(** A tool named [helper], and a tool with a helper of that name inside. *)
Definition helper_tool : ToolFunction :=
  {| name := "helper";
     code := "def helper():
    pass" |}.

Definition tool_tool : ToolFunction :=
  {| name := "tool";
     code := "def tool():
    def helper():
        return 1
    return helper()" |}.

Definition file_with_helper_and_tool : string :=
"import datetime
from zoneinfo import ZoneInfo

def helper():
    pass

def tool():

    def helper():
        return 1
    return helper()
".

Definition file_with_tool : string :=
"import datetime
from zoneinfo import ZoneInfo

def tool():

    def helper():
        return 1
    return helper()
".

(** Two declarations in one submission. *)
Definition two_code : string :=
"def f():
    pass
def g():
    pass".

Definition file_with_f : string :=
"import datetime
from zoneinfo import ZoneInfo

def f():
    pass
".

(** A declaration followed by another statement. *)
Definition sub_code : string :=
"def add(a, b):
    return a - b
x = 1".

Definition sub_def : stmt := FunctionDef "add" "(a, b)" [Simple "return a - b"].

Definition file_with_sub : string :=
"import datetime
from zoneinfo import ZoneInfo

def add(a, b):
    return a - b
".

Definition mul_code : string :=
"def mul(a, b):
    return a * b".

(** ** The store: what an error leaves *)


(** ** Names the sanitiser returns *)

Module SanitizedNames.
Import Sanitize.
(** * Port & Logistics Disruption Forecaster: the scoring endpoint
      ([main.py]) and the daily ingestion job ([daily_refresh.py]).

    The two Python modules are embedded shallowly.  Python numbers are
    [num] values: an [int] is a [Z]; a finite [float] is the rational
    number it denotes, so comparisons against integer literals are
    exact, and every float operation returns the double nearest to the
    exact result ([Py.double], round to nearest, ties to even;
    overflow to infinity, beyond 2^1024, is left out).  Raising is a
    [result]; the job's log and store are threaded through a small
    state-and-exception monad. *)

From Stdlib Require Import ZArith QArith Qabs Qround Qpower Lia Lqa List.
From stdpp Require Import gmap strings pretty.

Open Scope string_scope.

(** ** Python numbers *)

Module Py.

Inductive num :=
| Int (n : Z)
| Float (x : Q).

Definition to_Q (v : num) : Q :=
  match v with
  | Int n => inject_Z n
  | Float x => x
  end.

(** Nearest integer to [y], ties to the even neighbour. *)
Definition round_half_even (y : Q) : Z :=
  let f := Qfloor y in
  match (y - inject_Z f ?= 1 # 2)%Q with
  | Lt => f
  | Gt => (f + 1)%Z
  | Eq => if Z.even f then f else (f + 1)%Z
  end.
(** A heading that does not fit is not cut: its line is longer than the
    canvas. *)
Lemma center_line_too_long text :
  (68 <= Z.of_nat (length text))%Z ->
  length (ReportGenerator.center_line text) = 2 + length text.
Proof.
  intros Hlong. unfold ReportGenerator.center_line.
  rewrite center_too_long by exact Hlong.
  rewrite !length_app. change (length (Str.lit "|")) with 1. lia.
Qed.

(** What [wrap] returns, blank line included. *)
Lemma or_blank_wrap text (inner : Z) :
  (0 < inner)%Z ->
  exists wrapped,
    Textwrap.wrap text inner = Ok wrapped
    /\ ReportGenerator.or_blank wrapped <> []
    /\ Forall (fun line => (Z.of_nat (length line) <= inner)%Z
                           /\ no_newline line)
              (ReportGenerator.or_blank wrapped)
    /\ (length (ReportGenerator.or_blank wrapped) <= 1 ->
        (Z.of_nat (length (visible text)) <= inner)%Z).
Proof.
  intros Hpos. destruct (wrap_returns text Hpos)
    as (wrapped & Hwrap & Hfit & Hnl & Hvis).
  exists wrapped. split; [exact Hwrap|].
  apply Forall_concat in Hnl.
  destruct wrapped as [|l ls]; simpl.
  - split; [discriminate|]. split.
    + constructor; [|constructor]. split; [simpl; lia|constructor].
    + intros _. rewrite <- Hvis. simpl. lia.
  - split; [discriminate|]. split.
    + apply Forall_forall. intros line Hin. split.
      * rewrite Forall_forall in Hfit. now apply Hfit.
      * rewrite Forall_forall in Hnl. now apply Hnl.
    + intros Hone. destruct ls; [|simpl in Hone; lia].
      rewrite <- Hvis. simpl. rewrite app_nil_r.
      inversion Hfit; subst. pose proof (visible_length l). lia.
Qed.

Lemma wrap_block_ok text :
  exists block,
    ReportGenerator.wrap_block (VStr text) = Ok block
    /\ block <> []
    /\ Forall canvas_line block
    /\ ((66 < Z.of_nat (length (visible text)))%Z -> 2 <= length block).
Proof.
  unfold ReportGenerator.wrap_block, ReportGenerator.wrap_value.
  destruct (@or_blank_wrap text (ReportGenerator.width - 4) ltac:(reflexivity))
    as (wrapped & -> & Hne & Hall & Hone).
  cbn [obind]. eexists. split; [reflexivity|]. split; [|split].
  - destruct (ReportGenerator.or_blank wrapped); [congruence|discriminate].
  - apply Forall_map. eapply Forall_impl; [|exact Hall].
    intros line [Hfit Hnl]. split.
    + rewrite !length_app.
      change (length (Str.lit "| ")) with 2.
      change (length (Str.lit " |")) with 2.
      pose proof (length_ljust line Hfit). unfold ReportGenerator.width in *.
      lia.
    + auto 6 with canvas.
  - intros Hlong. rewrite length_map.
    destruct (Nat.le_gt_cases (length (ReportGenerator.or_blank wrapped)) 1)
      as [Hle|Hgt]; [|lia].
    specialize (Hone Hle). unfold ReportGenerator.width in Hone. lia.
Qed.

--

Lines with the word "change" in them should be copied from the preceding records.

### EXERCISE SOLUTION
  rewrite !length_app. change (length (Str.lit "|")) with 1. lia.
      change (length (Str.lit "| ")) with 2.
      change (length (Str.lit " |")) with 2.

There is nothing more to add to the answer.